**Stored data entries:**
>>>
(** ** The ledger's two operations *)
Definition use_once (jti : string) (expires_at : Z) : io (result ReplayError ()) :=
  now ← utc_now;
  retained ←? mret (retained_until expires_at (timestamp_of now));
  lease ←? mret (Lease_new (lease_name jti) retained now);
  created ←? create_lease lease;
  match created with
  | Created => _ ← cleanup_one now; mret (Ok ())
  | CreateConflict =>
      _ ←? reclaim_expired (name (metadata lease)) lease now;
      _ ← cleanup_one now;
      mret (Ok ())
  end.

(** [Instant::elapsed]. *)
Definition elapsed (now since : Z) : Z := Z.max 0 (now - since).

Definition check_ready : io (result ReplayError ()) :=
  with_lock ReadinessLock (
    readiness ← load Readiness;
    cached ← match checked_at readiness with
             | Some checked_at =>
                 now ← trigger InstantNow;
                 mret (bool_decide (elapsed now checked_at < READINESS_CACHE_TTL)%Z)
             | None => mret false
             end;
    if (cached : bool) then mret (if ready readiness then Ok () else Err Unavailable)
    else
      got ← get_lease READINESS_LEASE_NAME;
      late ← trigger TimeoutElapsed;
      let result : result ReplayError () :=
        if (late : bool) then Err Unavailable
        else match got with Ok _ => Ok () | Err e => Err e end in
      checked ← trigger InstantNow;
      _ ← store Readiness {| checked_at := Some checked; ready := is_ok result |};
      mret result).

#[export] Instance kubernetes_ledger : ReplayLedger := {|
  ledger_use_once := use_once;
  ledger_check_ready := check_ready;
|}.
End requests.

(** ** Lease names *)
Lemma hex_digit_code n :
  (n < 16)%N -> N_of_ascii (hex_digit n) = (if decide (n < 10)%N then 48 + n else 87 + n)%N.
Proof. intros Hn. unfold hex_digit. apply N_ascii_embedding. case_decide; lia. Qed.
Lemma hex_byte b1 b2 :
  (b1 < 256)%N -> (b2 < 256)%N ->
  hex_digit (b1 / 16) = hex_digit (b2 / 16) -> hex_digit (b1 mod 16) = hex_digit (b2 mod 16) -> b1 = b2.
Proof.
  assert (forall x y, (x < 16)%N -> (y < 16)%N -> hex_digit x = hex_digit y -> x = y) as Hd.
  { intros x y Hx Hy H. apply (f_equal N_of_ascii) in H.
    rewrite (hex_digit_code x), (hex_digit_code y) in H by done. repeat case_decide; lia. }
  intros H1 H2 Ha Hb.
  apply Hd in Ha; [|apply N.Div0.div_lt_upper_bound; lia..].
  apply Hd in Hb; [|by apply N.mod_lt..].
  rewrite (N.div_mod b1 16), (N.div_mod b2 16) by done. by rewrite Ha, Hb.
Qed.
Lemma hex_inj l1 l2 :
  Forall (fun b => (b < 256)%N) l1 -> Forall (fun b => (b < 256)%N) l2 -> hex l1 = hex l2 -> l1 = l2.
Proof.
  revert l2. induction l1 as [|b1 l1 IH]; intros [|b2 l2] F1 F2; try done.
  cbn [hex]. inversion F1; inversion F2; subst. intros [= Ha Hb Hl].
  f_equal; [by apply hex_byte|by apply IH].
Qed.
Lemma len_hex l : len (hex l) = 2 * length l.
Proof. unfold len. induction l as [|b l IH]; [done|]. cbn in *. lia. Qed.
Lemma substring_hex n l : String.substring 0 (2 * n) (hex l) = hex (take n l).
Proof.
  revert l. induction n as [|n IH]; intros l; [by destruct (hex l)|].
  replace (2 * S n) with (S (S (2 * n))) by lia. destruct l as [|b l]; [done|]. cbn [hex String.substring take].
  by rewrite IH.
Qed.
Lemma hex_digit_lower n : (n < 16)%N -> is_lower_hex (hex_digit n) = true.
Proof.
  intros Hn. unfold is_lower_hex, is_ascii_digit, byte_of. rewrite hex_digit_code by done.
  case_decide;
 [by rewrite bool_decide_true by lia|].
  rewrite orb_true_iff. right. apply bool_decide_eq_true. lia.
Qed.
Lemma hex_lower l : Forall (fun b => (b < 256)%N) l -> bytes_all is_lower_hex (hex l) = true.
Proof.
  induction 1 as [|b l Hb _ IH]; [done|]. cbn [hex bytes_all].
  rewrite !hex_digit_lower; [done| |]; [by apply N.mod_lt|apply N.Div0.div_lt_upper_bound; lia].
Qed.

Section pure_theorems.
Context `{sha : Sha2, !Sha2Laws, chrono : Chrono, !ChronoLaws}.

Lemma lease_name_hex jti : lease_name jti = "replay-" +:+ hex (take 28 (sha256 jti)).
Proof. unfold lease_name. by rewrite <- substring_hex. Qed.
Lemma sha_take_length jti : length (take 28 (sha256 jti)) = 28.
Proof. rewrite length_take, sha256_length. done. Qed.
(* ===== verification/ReplaySafety.v ===== *)
(** * At most one exchange per assertion

    Several replicas share a Lease API.  [LeaseServer] states what the replay
    ledger relies on: optimistic concurrency by resource version.  [at_most_once]
    then shows that, however the tasks' requests interleave, and even when
    answers are lost, two tasks cannot both succeed in recording the same
    assertion.  [simulated_server] is an instance. *)
From S2P Require Import Prelude Text Prog Libs State Concrete Replay Simulator.

Section interface.
Context `{jwt : Jwt}.

(** The Kubernetes API: [current] is the stored object of a name, [stored] the
    versions that ever existed.  A request may take effect without its answer
    arriving, and a read may be stale. *)
Class LeaseServer (S : Type) (serve : forall X, event X -> S -> X -> S -> Prop) := {
  server_ok : S -> Prop;
  current : S -> string -> option Lease;
  stored : S -> string -> string -> Lease -> Prop;
  serve_ok X (e : event X) s x s' : serve X e s x s' -> server_ok s -> server_ok s';
  stored_mono X (e : event X) s x s' m v l :
    serve X e s x s' -> server_ok s -> stored s m v l -> stored s' m v l;
  stored_unique s m v l1 l2 : server_ok s -> stored s m v l1 -> stored s m v l2 -> l1 = l2;
  current_stored s m v l :
    server_ok s -> current s m = Some l -> resource_version (metadata l) = Some v -> stored s m v l;
  serve_get c m s l v s' status :
    serve _ (LeaseGet c m) s (Some (status, Some l)) s' -> server_ok s -> status = 200%Z ->
    resource_version (metadata l) = Some v -> stored s m v l;
  serve_post c l s x s' :
    serve _ (LeasePost c l) s x s' -> server_ok s ->
    (x = Some 201%Z -> current s (name (metadata l)) = None
       /\ exists v, current s' (name (metadata l)) = Some (set_resource_version l (Some v)))
    /\ forall m, current s' m = current s m
        \/ (m = name (metadata l) /\ current s m = None
            /\ exists v, current s' m = Some (set_resource_version l (Some v)));
  serve_put c k l v s x s' :
    serve _ (LeasePut c k l) s x s' -> server_ok s ->
    resource_version (metadata l) = Some v -> v <> "" ->
    (x = Some 200%Z -> exists cur v', current s k = Some cur
       /\ resource_version (metadata cur) = Some v
       /\ current s' k = Some (set_resource_version l (Some v')))
    /\ forall m, current s' m = current s m
        \/ (m = k /\ exists cur v', current s k = Some cur
            /\ resource_version (metadata cur) = Some v
            /\ current s' k = Some (set_resource_version l (Some v')));
  serve_delete c k o s x s' :
    serve _ (LeaseDelete c k o) s x s' -> server_ok s ->
    forall m, current s' m = current s m
      \/ (m = k /\ exists cur, current s k = Some cur
          /\ resource_version (metadata cur) = Some (precondition_resource_version (preconditions o)));
  serve_other X (e : event X) s x s' :
    serve X e s x s' -> lease_write e = false -> forall m, current s' m = current s m;
}.
End interface.
(* ===== verification/Github.v ===== *)
(** * Verification of GitHub assertions (github.rs)

    The verifier's shared key cache with its refresh discipline, as programs over
    the events of [State], and [verify]: header, signature, time and claim
    checks.  The test-only injected key source is not modelled. *)
From S2P Require Import Prelude Text Prog Libs State Constants GithubClaims Concrete.

Definition JWKS_URL : string := "https://token.actions.githubusercontent.com/.well-known/jwks".
Definition MAX_ASSERTION_BYTES : nat := 32 * 1024.
Definition JWKS_SOFT_REFRESH_SECONDS : Z := 300.
Definition JWKS_REFRESH_RETRY_SECONDS : Z := 30.
Definition DEFAULT_JWKS_MAX_STALENESS_SECONDS : Z := 21600.

Inductive VerifyError :=
| InvalidAssertion
| KeysUnavailable (stage detail : string).
#[export] Instance VerifyError_eq_dec : EqDecision VerifyError.
Proof. solve_decision. Defined.
Definition keys_unavailable (stage detail : string) : VerifyError := KeysUnavailable stage detail.
(** The [Display] text. *)
Definition verify_error_text (e : VerifyError) : string :=
  match e with
  | InvalidAssertion => "assertion is invalid"
  | KeysUnavailable stage detail =>
      "GitHub signing keys are unavailable while " +:+ stage +:+ ": " +:+ detail
  end.

Record GitHubVerifier := {
  audience : string;
  jwks_url : string;
  max_staleness : Z;   (** a [Duration], in nanoseconds *)
}.
Inductive RefreshAttempt := Refreshed | Skipped.

(** ** Pure parts *)
Definition attempted_recently (last_attempt now : Z) : bool :=
  bool_decide (0 < last_attempt)%Z
  && bool_decide (i64_saturating_sub now last_attempt < JWKS_REFRESH_RETRY_SECONDS)%Z.

Definition cache_age (fetched_at now : Z) : Z :=
  if bool_decide (fetched_at <= 0)%Z then u64_max
  else let age := i64_saturating_sub now fetched_at in
       if bool_decide (0 <= age)%Z then age else 0%Z.

Definition MAX_CAUSES : nat := 8.
Fixpoint append_causes (fuel : nat) (detail : string) (causes : list string) : string :=
  match fuel, causes with
  | S fuel, current :: causes =>
      append_causes fuel
        (if negb (is_empty current) && negb (ends_with detail current)
         then detail +:+ ": " +:+ current else detail) causes
  | _, _ => detail
  end.
Definition error_chain_detail (error : error_chain) : string :=
  append_causes MAX_CAUSES (error_text error) (error_causes error).

(** [GitHubVerifier::new_with_max_staleness]. *)
Definition new_verifier `{!Reqwest} (audience : string) (max_staleness : Z) : result VerifyError GitHubVerifier :=
  _ ← map_err (keys_unavailable "initializing the JWKS HTTP client") (client_build None);
  Ok {| audience := audience; jwks_url := JWKS_URL; max_staleness := max_staleness |}.

Section verifier.
Context `{!Jwt, !Chrono}.
Context (self : GitHubVerifier).

Definition cache_is_usable (cache : KeyCache) (now max_staleness : Z) : bool :=
  negb (bool_decide (keys cache = ∅))
  && bool_decide (cache_age (fetched_at cache) now <= as_secs max_staleness)%Z.

(** [Utc::now().timestamp()]. *)
Definition unix_now : io Z := now ← utc_now; mret (timestamp_of now).

(** [cache_age_seconds(&self)]. *)
Definition cache_age_seconds : io Z :=
  cache ← load GithubCache; now ← unix_now; mret (cache_age (fetched_at cache) now).

(** The usable keys of a document. *)
Definition insert_jwk (keys : gmap string DecodingKey) (jwk : Jwk) : gmap string DecodingKey :=
  match key_id jwk with
  | None => keys
  | Some kid =>
      if decide (key_algorithm jwk <> Some KeyRS256) then keys
      else if decide (public_key_use jwk <> Some Signature) then keys
      else match from_jwk jwk with
           | Some key => <[kid := key]> keys
           | None => keys
           end
  end.
Definition usable_keys (document : list Jwk) : gmap string DecodingKey := foldl insert_jwk ∅ document.

Definition refresh_now : io (result VerifyError ()) :=
  response ← trigger (JwksGet (jwks_url self));
  response ←? mret (map_err (fun error =>
    keys_unavailable "fetching the GitHub JWKS" (error_chain_detail error)) response);
  _ ←? mret (match status_error response with
             | Some error => Err (keys_unavailable "checking the GitHub JWKS HTTP status"
                                    (error_chain_detail error))
             | None => Ok ()
             end);
  document ←? mret (map_err (fun error =>
    keys_unavailable "decoding the GitHub JWKS" (error_chain_detail error)) (jwks_body response));
  let keys := usable_keys document in
  if bool_decide (keys = ∅) then
    mret (Err (keys_unavailable "validating the GitHub JWKS"
                 "the document contains no usable RS256 signing keys"))
  else
    now ← unix_now;
    _ ← store GithubCache {| keys := keys; fetched_at := now |};
    mret (Ok ()).

Definition record_refresh_failure (error : VerifyError) : io () :=
  _ ← trigger (FetchAdd RefreshFailures 1);
  age ← cache_age_seconds;
  log "github_jwks_refresh_failed"
    [("cache_age_seconds", decimal age); ("detail", verify_error_text error)].

Definition run_refresh : io (result VerifyError RefreshAttempt) :=
  r ← refresh_now;
  match r with
  | Ok () => mret (Ok Refreshed)
  | Err error => _ ← record_refresh_failure error; mret (Err error)
  end.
<<<
**EXERCISE INSTRUCTIONS:** Of all the entries above, retype exactly the lines from the line with "l (Some v')));" to the line with "not modelled. *)", both included, and no others.

**ANSWER:**
            /\ current s' k = Some (set_resource_version l (Some v')));
  serve_delete c k o s x s' :
    serve _ (LeaseDelete c k o) s x s' -> server_ok s ->
    forall m, current s' m = current s m
      \/ (m = k /\ exists cur, current s k = Some cur
          /\ resource_version (metadata cur) = Some (precondition_resource_version (preconditions o)));
  serve_other X (e : event X) s x s' :
    serve X e s x s' -> lease_write e = false -> forall m, current s' m = current s m;
}.
End interface.
(* ===== verification/Github.v ===== *)
(** * Verification of GitHub assertions (github.rs)

    The verifier's shared key cache with its refresh discipline, as programs over
    the events of [State], and [verify]: header, signature, time and claim
    checks.  The test-only injected key source is not modelled. *)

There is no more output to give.